Now in the case of the accelerating bicycle, the force needed for the bike to accelerate comes from static friction. However, the torque needed for the wheel to angularly accelerate comes from the chain.

The issue I am having is from my understanding the force the bicycle imparts on the road is dependent on the torque it receives from the chain. For example, if the gear is 5 m radius and the wheel has a 25 m radius. Then if you pedal with a force of 10 N, the bicycle wheel will impart a force of 2 N on the ground. Then what about when the torque from the chain is more than the torque from static friction. Say for example, the maximum static friction on the bike is 10 N and you pedal with a force of 100 N. Then the bicycle wheel would impart a force of 20 N. But that would go against Newtons 3rd Law.

 

[A.T.]

So here's my understanding of the constant speed scenario.

Rolling resistance force still has a wrong point of application.

Then what about when the torque from the chain is more than the torque from static friction.

For the accelerating case torques aren't balanced, because the angular velocity is changing.

Say for example, the maximum static friction on the bike is 10 N and you pedal with a force of 100 N. Then the bicycle wheel would impart a force of 20 N.
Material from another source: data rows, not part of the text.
(** C4, refuted: both requests succeed and two records are retrieved, but
    one payload is sent.  The first record carries a date that
    [imap.AsDateTime] reads as it stands, in a zone 24 hours from UTC, and
    that [json.Marshal] refuses; it is reported and skipped. *)
Lemma unserializable_record_not_emitted :
  let s := connect late_mail in
  let sweep := Fetch 0 (Add_1_star NewSeqSet) ["RFC822.HEADER"; "UID"] (world s) in
  let batch := UIDFetch 0 (uid_seq (fst (fst sweep)))
                 ["INTERNALDATE"; "BODY[]"; "UID"; "RFC822.HEADER"] (snd sweep) in
  let r := fetchUnread s in
  snd (fst sweep) = None ∧
  snd (fst batch) = None ∧
  length (Data (fst (fst batch))) = 2 ∧
  (λ rsp, zone_hour (Received (email_of rsp))) <$> Data (fst (fst batch)) = [24; 0]%Z ∧
  fst r = Val None ∧
  out s = [] ∧
  out (snd r) = ["{timestamp:2014-05-02T10:00:00Z,email:second}"] ∧
  errlog s = [] ∧
  errlog (snd r) =
    [LibError "Time.MarshalJSON: timezone hour outside of range [0,23]"].
Proof. vm_compute. split_and!; reflexivity. Qed.

(** C4 (amended), at the mailbox [late_mail]. *)
Lemma fetchUnread_all_or_nothing_witness :
  let s := connect late_mail in
  let r := fetchUnread s in
  client (blk s) = Some 0 ∧
  fst r = Val None ∧
  out (snd r) = out s ++ ["{timestamp:2014-05-02T10:00:00Z,email:second}"] ∧
  errlog (snd r) =
    errlog s ++ [LibError "Time.MarshalJSON: timezone hour outside of range [0,23]"].
Proof.
  pose proof (fetchUnread_all_or_nothing (connect late_mail) 0
                ltac:(vm_compute; reflexivity)) as W.
  cbv zeta in W.
  change (snd (fst (Fetch 0 (Add_1_star NewSeqSet) ["RFC822.HEADER"; "UID"]
                      (world (connect late_mail))))) with (@None error) in W.
  destruct W as (W1 & W2 & W3 & _).
  vm_compute in W1, W2, W3. vm_compute.
  split_and!; first [assumption | reflexivity].
Defined.

(** C5, refuted: a rule without Password, arriving after an accepted rule,
    changes the stored host and username. *)
Lemma invalid_rule_changes_credentials :
  let s := snd (Run_inrule accepted (start (serving []))) in
  let s' := snd (Run_inrule no_password s) in
  offending no_password = Some "Password" ∧
  errlog s' = [ValidationError "Password"] ∧
  host (blk s) = "imap.example.com" ∧
  host (blk s') = "mail.example.org" ∧
  username (blk s) = "u" ∧
  username (blk s') = "someone" ∧
  snapshot (blk s') ≠ snapshot (blk s).
Proof.
  split_and!; try (vm_compute; reflexivity).
  intros Heq. apply (f_equal (fun m => m !! "Host")) in Heq.
  vm_compute in Heq. discriminate.
Qed.

(** C5 (amended), at the rule [no_password] after an accepted rule. *)
Lemma invalid_rule_opens_nothing_witness :
  let s := snd (Run_inrule accepted (start (serving []))) in
  let s' := snd (Run_inrule no_password s) in
  offending no_password = Some "Password" ∧
  errlog s' = errlog s ++ [ValidationError "Password"] ∧
  calls s' = calls s ∧
  client (blk s') = client (blk s) ∧
  mailbox (blk s') = mailbox (blk s).
Proof.
  pose proof (invalid_rule_opens_nothing no_password
                (snd (Run_inrule accepted (start (serving []))))
                "Password" ltac:(vm_compute; reflexivity)) as W.
  destruct W as (_ & W1 & W2 & _ & _ & _ & _ & W3 & W4 & _).
  vm_compute in W1, W2, W3, W4. vm_compute. split_and!; first [assumption | reflexivity].
Defined.

(** C6, refuted: a refused login returns the connected client next to the
    error, and [Run] keeps it as [e.client], open. *)
Lemma failed_login_returns_client :
  let s := start (serving []) in
  let s' := snd (Run_inrule mistyped s) in
  fst (newIMAPClient "imap.example.com" "u" "wrong" "INBOX" s) =
    Val (Some 0, Some (LibError "login")) ∧
  client (blk s) = None ∧
  client (blk s') = Some 0 ∧
  closed <$> conns (world s') = [false].
Proof. vm_compute. split_and!; reflexivity. Qed.

(** C6 (amended), at the rule [mistyped]: the login is refused, and the
    client that [Run] keeps is connected, not authenticated and open. *)
Lemma failed_open_installs_handle_witness :
  let s := start (serving []) in
  let e := fst (parseAuthRules mistyped (blk s)) in
  let s' := snd (Run_inrule mistyped s) in
  offending mistyped = None ∧
  fst (newIMAPClient (host e) (username e) (password e) (mailbox e)
         (snd (put_blk e s))) = Val (Some 0, Some (LibError "login")) ∧
  client (blk s') = Some 0 ∧
  errlog s' = [LibError "login"] ∧
  defers s' = [] ∧
  watchers s' = 0 ∧
  calls s' = [CDialTLS "imap.example.com" (Some 0) None;
              CLogin 0 "u" "wrong" (Some (LibError "login"))] ∧
  (λ k, (authed k, selected k, closed k)) <$> conns (world s') =
    [(false, None, false)].
Proof.
  pose proof (failed_open_installs_handle mistyped (start (serving []))
                (Some 0) (LibError "login")
                ltac:(vm_compute; reflexivity)
                ltac:(vm_compute; reflexivity)) as W.
  cbv zeta in W.
  destruct W as (_ & W1 & W2 & W3 & W4 & _ & _ & W5).
  vm_compute in W1, W2, W3, W4, W5.
  destruct W5 as (c & Wc & W5). injection Wc as <-.
  vm_compute in W5. destruct W5 as (_ & W5 & _).
  vm_compute.
  split_and!; first [assumption | reflexivity].
Defined.

(** At the select stage: on a server whose mailbox is not the default one
    the login is granted and the select refused.  The client that [Run]
    keeps is authenticated, has no mailbox selected and is open. *)
Example failed_select_keeps_authenticated_client :
  let w := {| srv_host := "imap.example.com"; srv_user := "u";
              srv_pass := "Archive"; srv_mailbox := "Archive";
              messages := []; conns := [] |} in
  let s' := snd (Run_inrule archive (start w)) in
  offending archive = None ∧
  client (blk s') = Some 0 ∧
  errlog s' = [LibError "select"] ∧
  calls s' = [CDialTLS "imap.example.com" (Some 0) None;
              CLogin 0 "u" "Archive" None;
              CSelect 0 "INBOX" true (Some (LibError "select"))] ∧
  (λ k, (authed k, selected k, closed k)) <$> conns (world s') =
    [(true, None, false)] ∧
  defers s' = [] ∧ watchers s' = 0.
Proof. vm_compute. split_and!; reflexivity. Qed.

(** C7, at the mailbox [late_mail]: the first message is refused by
    [json.Marshal], the second is sent, and no error is returned. *)
Lemma fetchUnread_skips_unserializable_witness :
  let s := connect late_mail in
  let sweep := Fetch 0 (Add_1_star NewSeqSet) ["RFC822.HEADER"; "UID"] (world s) in
  let batch := UIDFetch 0 (uid_seq (fst (fst sweep)))
                 ["INTERNALDATE"; "BODY[]"; "UID"; "RFC822.HEADER"] (snd sweep) in
  let r := fetchUnread s in
  client (blk s) = Some 0 ∧
  snd (fst sweep) = None ∧
  snd (fst batch) = None ∧
  fst r = Val None ∧
  out (snd r) = ["{timestamp:2014-05-02T10:00:00Z,email:second}"] ∧
  errlog (snd r) =
    [LibError "Time.MarshalJSON: timezone hour outside of range [0,23]"].
Proof.
  pose proof (fetchUnread_skips_unserializable (connect late_mail) 0
                ltac:(vm_compute; reflexivity)
                ltac:(vm_compute; reflexivity)
                ltac:(vm_compute; reflexivity)) as W.
  destruct W as (W1 & W2 & W3 & _).
  vm_compute in W1, W2, W3. vm_compute. split_and!; first [assumption | reflexivity].
Defined.

(** *** The watcher and the shutdown on the server *)

(** The watcher started on an open client arms the wait and is then in the
    send of line 71, say eleven seconds and a reset tick later. *)
Example watcher_blocked_on_server :
  let r := idle_run (RunArm :: replicate 11 Second ++
                     [Pass (Sleeper 0) Watcher; Pass Watcher Watcher; ResetTick])
             new_watcher (connect two_unread) in
  pc (fst r) = AtKick ∧
  calls (snd r) = calls (connect two_unread) ++ [CIdle 0 None] ∧
  out (snd r) = [].
Proof. vm_compute. split_and!; reflexivity. Qed.

(** Had the watcher reached its select, the machine would take poll ticks:
    a goroutine of [sleep] whose ten seconds are over hands its value to
    the select, and, a response of the server being there to receive, the
    branch starts the next one. *)
Example poll_tick_from_select :
  let w := {| pc := AtSelect; sleepers := [0]; ticker := Some reset_interval;
              tick_ready := false |} in
  let s := notified two_unread in
  fst <$> idle_step (Pass (Sleeper 0) Watcher) w s =
  Some {| pc := AtSelect; sleepers := [poll_interval];
          ticker := Some reset_interval; tick_ready := false |}.
Proof. vm_compute. reflexivity. Qed.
No, the wheel would eventually slip, if you pedal too hard.

 

[UMath1]

Exactly! The torques aren't bakanced. The torque of the chain is greater than the torque of static friction because angular velocity is changing. Now my question still remains: isn't force imparted by the bicycle wheel to the ground dependent on the torque it receives from the chain? If yes, then when the torque of the chain is greater than the torque of static friction, how does Newton's 3rd Law make sense? Wouldn't imply that the force of imparted by the bike is greater than the force imparted by the ground?

 

[russ_watters]

No. Force (or torque) pairs are always equal and opposite at the point of application. For the bike you are describing, there are two pairs:
Chain <> wheel
Wheel <> ground

Again, the parts of each pair are equal and opposite. But in a free body diagram, you only analyze what is happening to the object (the forces applied to it), not what it is doing to others. In the constant speed case, those forces (or torques) sum to zero, but in the accelerating case they do not, unless you add a term for inertia.

For example, if you push a block across the floor, the forces applied to it are:
Push + Friction = ma

Bringing inertia in for the bike is somewhat difficult because you have both linear and rotational inertia here.

 

[A.T.]

when the torque of the chain is greater than the torque of static friction, how does Newton's 3rd Law make sense?

What does Newton's 3rd Law have to do with this?

Wouldn't imply that the force of imparted by the bike is greater than the force imparted by the ground?

Can you explain the implication you are suggesting?